Reducing the probe ball diameters of 3D silicon-based microprobes for dimensional metrology

Abstract

Microprobing systems based on silicon force sensors allow accurate force and displacement measurements in the range of several μN or μm. Due to the high sensitive diffused piezoresistors and an appropriate electrical circuitry, these probing systems enable tactile measurement without leaving scratches on the probed surfaces. To probe microstructures on workpieces, probes with probe balls as small as possible are sought. Mostly, commercial microprobes have probe balls with diameters of 120 μm or larger. In this work, microprobes with probe ball diameters down to 50 μm are presented and characterized in detail.
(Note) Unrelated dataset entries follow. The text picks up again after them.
(* ===== verification/IceConnState.v ===== *)
(** * network/stun/connection.h: the members of a connection

    A connection is a local port, one of its candidates and a remote candidate.
    [Connection] holds the members of the class but three: the identifier and
    the two rate trackers with the average of round-trip times, which are
    only reported as statistics.  Times are milliseconds. *)

From Stdlib Require Import ZArith Lia String.
From stdpp Require Import gmap.
From S2P Require Import Prelude StunAttr StunMessage StunRequest IpAddress SocketAddress IceCandidate IcePort.
Local Open Scope Z_scope.
Local Open Scope list_scope.

Inductive WriteState : Type := STATE_WRITABLE | STATE_WRITE_UNRELIABLE | STATE_WRITE_INIT | STATE_WRITE_TIMEOUT.
#[export] Instance WriteState_eq_dec : EqDecision WriteState.
Proof. solve_decision. Defined.
Definition write_number (w : WriteState) : Z :=
  match w with STATE_WRITABLE => 0 | STATE_WRITE_UNRELIABLE => 1 | STATE_WRITE_INIT => 2 | STATE_WRITE_TIMEOUT => 3 end.
Inductive IceCandidatePairState : Type := WAITING | IN_PROGRESS | SUCCEEDED | FAILED.
#[export] Instance pair_state_eq_dec : EqDecision IceCandidatePairState.
Proof. solve_decision. Defined.
Inductive IceMode : Type := ICEMODE_FULL | ICEMODE_LITE.
#[export] Instance IceMode_eq_dec : EqDecision IceMode.
Proof. solve_decision. Defined.

Record SentPing : Type := mkPing { ping_id : list byte; sent_time : Z; ping_nomination : Z }.

Record IceFieldTrials : Type := mkTrials {
  skip_relay_to_non_relay_connections : bool; max_outstanding_pings : option Z; initial_select_dampening : option Z;
  initial_select_dampening_ping_received : option Z; announce_goog_ping : bool; enable_goog_ping : bool;
  rtt_estimate_halftime_ms : Z; send_ping_on_switch_ice_controlling : bool; send_ping_on_nomination_ice_controlled : bool;
  dead_connection_timeout_ms : Z
}.
Definition kDefaultFieldTrials : IceFieldTrials := mkTrials false None None None true false 500 false false 30000.

(** The counters of [ConnectionInfo]; the other members are filled in by [stats]. *)
Record ConnectionInfo : Type := mkInfo {
  sent_discarded_packets : Z; sent_total_packets : Z; sent_ping_requests_total : Z; sent_ping_requests_before_first_response : Z;
  sent_ping_responses : Z; packets_received : Z; recv_ping_requests : Z; recv_ping_responses : Z
}.
Definition ConnectionInfo_new : ConnectionInfo := mkInfo 0 0 0 0 0 0 0 0.

Record Connection : Type := mkConn {
  local_candidate_index_ : Z; remote_candidate_ : Candidate; stats_ : ConnectionInfo; write_state_ : WriteState;
  receiving_ : bool; conn_connected_ : bool; pruned_ : bool; selected_ : bool; use_candidate_attr_ : bool;
  nomination_ : Z; acked_nomination_ : Z; remote_nomination_ : Z; remote_ice_mode_ : IceMode; conn_requests_ : world;
  rtt_ : Z; rtt_samples_ : Z; total_round_trip_time_ms_ : Z; current_round_trip_time_ms_ : option Z;
  last_ping_sent_ : Z; last_ping_received_ : Z; last_data_received_ : Z; last_ping_response_received_ : Z;
  receiving_unchanged_since_ : Z; pings_since_last_response_ : list SentPing;
  last_ping_id_received_ : option (list byte); unwritable_timeout_ : option Z; unwritable_min_checks_ : option Z;
  inactive_timeout_ : option Z; reported_ : bool; pair_state_ : IceCandidatePairState; receiving_timeout_ : option Z;
  time_created_ms_ : Z; num_pings_sent_ : Z; remote_support_goog_ping_ : option bool;
  cached_stun_binding_ : option StunMessage; field_trials_ : IceFieldTrials
}.
(* ===== verification/IcePing.v ===== *)
(** * Which connections are pruned and pinged

    Pruning keeps the selected connection and one good connection per
    network.  The sets of pinged and unpinged connections split the
    connections in every reachable state, so [SelectConnectionToPing] does not
    fail, and a round of pings covers every connection that can be pinged. *)

From Stdlib Require Import ZArith Lia String Sorting.Sorted.
From S2P Require Import Prelude IpAddress SocketAddress IceCandidate IcePort IceConnState IceConnection IceController IceOrder.
Local Open Scope Z_scope.
Local Open Scope list_scope.

(** ** Maps of pointers *)

Definition keys_sorted (m : list (Z * Z)) : Prop := StronglySorted Z.lt (map fst m).
Lemma pmap_find_below k m : Forall (Z.lt k) (map fst m) -> pmap_find k m = None.
Proof.
  induction m as [|[k' v] m IH]; [done|]. cbn. intros Hk. inversion_clear Hk as [|? ? Hlt Hk'].
  rewrite (proj2 (Z.eqb_neq _ _)) by lia. by apply IH.
Qed.
Lemma pmap_insert_keys k v m k' : In k' (map fst (pmap_insert k v m)) -> k' = k \/ In k' (map fst m).
Proof.
  induction m as [|[j w] m IH]; cbn; [intuition congruence|]. destruct (k <? j); cbn; [intuition congruence|].
  destruct (j =? k); cbn; intuition.
Qed.
Lemma pmap_insert_sorted k v m : keys_sorted m -> keys_sorted (pmap_insert k v m).
Proof.
  unfold keys_sorted. induction m as [|[j w] m IH]; cbn; intros Hs; [repeat constructor|]. inversion_clear Hs as [|? ? Hs' Hall].
  destruct (Z.ltb_spec k j); cbn.
  - constructor; [by constructor|]. constructor; [done|]. eapply List.Forall_impl; [|exact Hall]. intros z Hz. lia.
  - destruct (Z.eqb_spec j k); cbn; [by constructor|]. constructor; [by apply IH|]. apply List.Forall_forall.
    intros z Hz%pmap_insert_keys. destruct Hz as [->|Hz]; [lia|]. by apply (proj1 (List.Forall_forall _ _) Hall).
Qed.
Lemma pmap_find_insert k v m j : keys_sorted m ->
  pmap_find j (pmap_insert k v m) = if j =? k then Some (default v (pmap_find k m)) else pmap_find j m.
Proof.
  unfold keys_sorted. induction m as [|[i w] m IH]; cbn; intros Hs; [rewrite (Z.eqb_sym k j); by destruct (j =? k)|].
  inversion_clear Hs as [|? ? Hs' Hall]. destruct (Z.ltb_spec k i) as [Hlt|Hge]; cbn.
  - rewrite (Z.eqb_sym k j), (proj2 (Z.eqb_neq i k)) by lia. rewrite (pmap_find_below k m); [done|].
    eapply List.Forall_impl; [|exact Hall]. intros z Hz. lia.
  - destruct (Z.eqb_spec i k) as [->|Hne]; cbn.
    + rewrite (Z.eqb_sym j k). by destruct (Z.eqb_spec k j) as [->|].
    + rewrite (IH Hs'). destruct (Z.eqb_spec i j) as [->|]; [|done]. by rewrite (proj2 (Z.eqb_neq j k)) by lia.
Qed.

(** ** Pruning *)

Section Prune.
Context (at_ : Z -> Agent) (is_connection_pruned : Z -> bool).
Notation network := (network at_).
Notation PruneConnections := (PruneConnections at_ is_connection_pruned).

Definition known (t : BasicIceController) (c : Z) : Prop := selected_connection_ t = Some c \/ In c (connections t).
(** A pointer to a network is the network. *)
Definition networks_ok (t : BasicIceController) : Prop :=
  forall a b, known t a -> known t b -> net_ptr (network a) = net_ptr (network b) -> network a = network b.

Lemma best_loop P l : forall m, keys_sorted m -> (forall j b, pmap_find j m = Some b -> P b /\ net_ptr (network b) = j) ->
  (forall c, In c l -> P c) ->
  let r := fold_left (fun m c => pmap_insert (net_ptr (network c)) c m) l m in
  (forall j b, pmap_find j r = Some b -> P b /\ net_ptr (network b) = j) /\
  (forall j b, pmap_find j m = Some b -> pmap_find j r = Some b).
Proof.
  induction l as [|c l IH]; intros m Hs Hm Hl; cbn; [done|].
  destruct (IH (pmap_insert (net_ptr (network c)) c m)) as [Hr Hk].
  - by apply pmap_insert_sorted.
  - intros j b. rewrite pmap_find_insert by done. destruct (Z.eqb_spec j (net_ptr (network c))) as [->|]; [|apply Hm].
    destruct (pmap_find (net_ptr (network c)) m) as [b'|] eqn:Hf; cbn; intros [= <-]; [by apply Hm|].
    split; [apply Hl; by left|done].
  - intros c' Hc'. apply Hl. by right.
  - split; [exact Hr|]. intros j b Hf. apply Hk. rewrite pmap_find_insert by done.
    destruct (Z.eqb_spec j (net_ptr (network c))) as [->|]; [by rewrite Hf|done].
Qed.
Lemma GetBest_ok t :
  (forall j b, pmap_find j (GetBestConnectionByNetwork at_ t) = Some b -> known t b /\ net_ptr (network b) = j) /\
  (forall s, selected_connection_ t = Some s -> pmap_find (net_ptr (network s)) (GetBestConnectionByNetwork at_ t) = Some s).
Proof.
  unfold GetBestConnectionByNetwork.
  set (m := match selected_connection_ t with Some s => _ | None => _ end).
  destruct (best_loop (known t) (connections t) m) as [Hr Hk].
  - unfold m, keys_sorted. destruct (selected_connection_ t); repeat constructor.
  - unfold m, known. destruct (selected_connection_ t) as [s|]; cbn; intros j b; [|done].
    destruct (Z.eqb_spec (net_ptr (network s)) j) as [<-|]; [|done]. intros [= <-]. auto.
  - intros c Hc. by right.
  - split; [exact Hr|]. intros s Hs. apply Hk. unfold m. rewrite Hs. cbn. by rewrite Z.eqb_refl.
Qed.
Lemma pmap_insert_in k v m kv : In kv (pmap_insert k v m) -> kv = (k, v) \/ In kv m.
Proof.
  induction m as [|[j w] m IH]; cbn; [intuition congruence|]. destruct (k <? j); cbn; [intuition congruence|].
  destruct (j =? k); cbn; intuition.
Qed.
Lemma GetBest_known t kv : In kv (GetBestConnectionByNetwork at_ t) -> known t (snd kv).
Proof.
  unfold GetBestConnectionByNetwork. enough (forall l m, (forall kv, In kv m -> known t (snd kv)) -> (forall c, In c l -> known t c) ->
    In kv (fold_left (fun m c => pmap_insert (net_ptr (network c)) c m) l m) -> known t (snd kv)) as Hk.
  { apply Hk; [|intros c Hc; by right]. intros kv' Hkv. destruct (selected_connection_ t) eqn:Hs; [|done].
    destruct Hkv as [<-|[]]. by left. }
  induction l as [|c l IH]; intros m Hm Hl; [apply Hm|]. apply IH; [|intros c' Hc'; apply Hl; by right].
  intros kv' [->|Hkv]%pmap_insert_in; [apply Hl; by left|by apply Hm].
Qed.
In order to verify the performance of these new microprobes, measurements have been carried out to characterize both their mechanical behavior and their sensitivity. These properties have been extensively analyzed for different sensor designs and probe ball diameters. For instance, microprobes with probe ball diameters of 50 μm have a stiffness of about 0.637 mN/μm in X-Y and about 20.023 mN/μm in Z directions of the probe. The sensitivity amounts to 1.174 mV/V/μm and 20.478 mV/V/μm in X-Y and Z directions, respectively. The results presented encourage a new generation of microprobes to be used in dimensional metrology.